Je remâchai un instant sa question. Le sous-entendu ne me plaisait guère.
« Je suis sans doute trop borné pour comprendre, grognai-je. Mais il y a un truc que j’ai pigé : vous lui avez volé son âme, au type qu’on a refroidi, vous et moi.
— Son âme ? Pourquoi se contenter d’une seule ?
— Pardon ? »
Il me gratifia de son sourire de hyène.
« Je lui en ai soustrait trois. C’était un minimum, pour vous redonner un peu de cœur au ventre, don Benvenuto. »

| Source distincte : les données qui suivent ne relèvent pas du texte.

(** * zavy.py: the indexed value accessor and the ancestor path finder

    A shallow embedding of the two helpers of [zavy.py] that carry logic of
    their own, [get_value_at_index] and [find_path], together with the
    fragments of the Python runtime they call: subscripting of the built-in
    containers, [try]/[except], [os.listdir], [os.path.dirname],
    [os.path.join] and [print]. *)

From Stdlib Require Import ZArith String Ascii List Lia.
From stdpp Require Import base decidable option list countable gmap strings.
From Equations Require Import Equations.

#[local] Set Warnings "-register-all".

Local Open Scope string_scope.
Local Open Scope list_scope.
Local Open Scope Z_scope.

(** ** Python values and exceptions *)

Module Py.

(** The exceptions the modelled operations can raise.  [KeyError] and
    [IndexError] are siblings under [LookupError]; neither is a subclass
    of the other, so [except KeyError] does not catch an [IndexError]. *)
Inductive exn : Type :=
| KeyError
| IndexError
| TypeError
| OSError.

#[global] Instance exn_eq_dec : EqDecision exn.
Proof. solve_decision. Defined.

(** What may appear between the brackets of a subscript, and what a
    dictionary is keyed by.  The accessor only ever subscripts with its
    integer [index] and with the literal ["result"]. *)
Inductive key : Type :=
| KInt (i : Z)
| KStr (s : string).

#[global] Instance key_eq_dec : EqDecision key.
Proof. solve_decision. Defined.

#[global] Instance key_countable : Countable key.
Proof.
  refine (inj_countable'
            (fun k => match k with KInt i => inl i | KStr s => inr s end)
            (fun x => match x with inl i => KInt i | inr s => KStr s end) _).
  intros []; reflexivity.
Defined.

(** Python objects: scalars, the ordered sequences ([list], [tuple],
    [str]) and [dict]. *)
Inductive value : Type :=
| VNone
| VInt (i : Z)
| VStr (s : string)
| VList (items : list value)
| VTuple (items : list value)
| VDict (entries : gmap key value).

(** [seq[i]] on a sequence of length [n]: indices [0 .. n-1] count from
    the front, [-n .. -1] from the back, anything else is out of range. *)
Definition seq_index {A : Type} (items : list A) (i : Z) : exn + A :=
  let n := Z.of_nat (length items) in
  let j := if i <? 0 then i + n else i in
  if (j <? 0) || (n <=? j) then inl IndexError
  else match items !! Z.to_nat j with
       | Some v => inr v
       | None => inl IndexError
       end.

(** The ordered sequences among the built-in types, as the list of their
    elements.  The elements of a [str] are its one-character strings; a
    character here is one byte, so the [str] case is that of ASCII text. *)
Definition as_sequence (obj : value) : option (list value) :=
  match obj with
  | VList items | VTuple items => Some items
  | VStr s => Some ((fun c => VStr (String c EmptyString)) <$> list_ascii_of_string s)
  | VNone | VInt _ | VDict _ => None
  end.

(** [obj[k]], that is [type(obj).__getitem__(obj, k)], for the built-in
    types: a sequence takes an integer and raises [IndexError] out of range
    ([TypeError] for a string between the brackets), a [dict] raises
    [KeyError] on a key it does not hold, and the scalars are not
    subscriptable. *)
Definition getitem (obj : value) (k : key) : exn + value :=
  match obj with
  | VDict entries =>
      match entries !! k with
      | Some v => inr v
      | None => inl KeyError
      end
  | VNone | VInt _ => inl TypeError
  | VList _ | VTuple _ | VStr _ =>
      match as_sequence obj, k with
      | Some items, KInt i => seq_index items i
      | _, _ => inl TypeError
      end
  end.

End Py.

(** ** Exceptions and effects

    Python code runs against a state and either returns or raises.  A
    computation is a function from the state before to the outcome and the
    state after. *)

Module Eff.

Section Eff.
Context {S : Type}.

Definition eff (A : Type) : Type := S -> (Py.exn + A) * S.

Definition ret {A : Type} (a : A) : eff A := fun s => (inr a, s).

Definition raise {A : Type} (e : Py.exn) : eff A := fun s => (inl e, s).

Definition bind {A B : Type} (m : eff A) (k : A -> eff B) : eff B :=
  fun s =>
    match m s with
    | (inr a, s') => k a s'
    | (inl e, s') => (inl e, s')
    end.

(** [try: body  except cls: handler].  The handler runs when the body
    raises [cls]; any other exception passes through, and an exception
    raised by the handler itself is not caught again. *)
Definition try_except {A : Type} (body : eff A) (cls : Py.exn) (handler : eff A) : eff A :=
  fun s =>
    match body s with
    | (inr a, s') => (inr a, s')
    | (inl e, s') => if decide (e = cls) then handler s' else (inl e, s')
    end.

End Eff.

Notation "x <- m ;; k" := (bind m (fun x => k))
  (at level 100, m at next level, right associativity).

Plus loin lorsqu'il parle aux elfes de Bourg Preux, ceux-ci confient à Benvenuto :
La Basse Magie plagie le rite sans servir aucun culte : elle est fréquemment impie, ses envoûtements sont des insultes à l’ordre des religieux.
Pour résumer :
- Nous savons en V. Ciudalia, Sassanos a fait quelque chose qui a peut-être mal tourné, ce qui a attiré les disciples du Desséché avec qui il a dialogué voire marchandé.
- En VII, Principes, De Corvilio, Sassanos confie être voué à la Basse Magie, celle qui imite les rites (XII. Exil), et qu'on a retrouvé des enfants mutilés de longue date dont un mort et tous deux à l'aspect de vieillard, vêtus luxueusement. Vous me voyez venir ?
- En XII. Exil on apprend que Sassanos peut soustraire les âmes, ce qui n'étonne personne mais par contre il parvient a en soustraire 3 à une même personne. Si chacun n'a qu'une âme d'où les tenait-il les deux autres ? Enfin et cela répond en partie à la boutade de Godo, d'après Sassanos, toute magie procède de la théurgie.
Enfin on se souvient bien de comment ça se goupille dans le Palais Mastiggia entre lui et Lusinga.
Qu'est-ce que la thérugie : "forme de magie, qui permettrait à l'homme de communiquer avec les « bons esprits » et d'invoquer les puissances surnaturelles aux fins louables d'atteindre Dieu. Cette pratique s'oppose à la goétie." cette dernière étant l'invocation des démons. Dès lors, c'est l'organisation même de la Magie au sein du Vieux Royaume qui m'interpelle.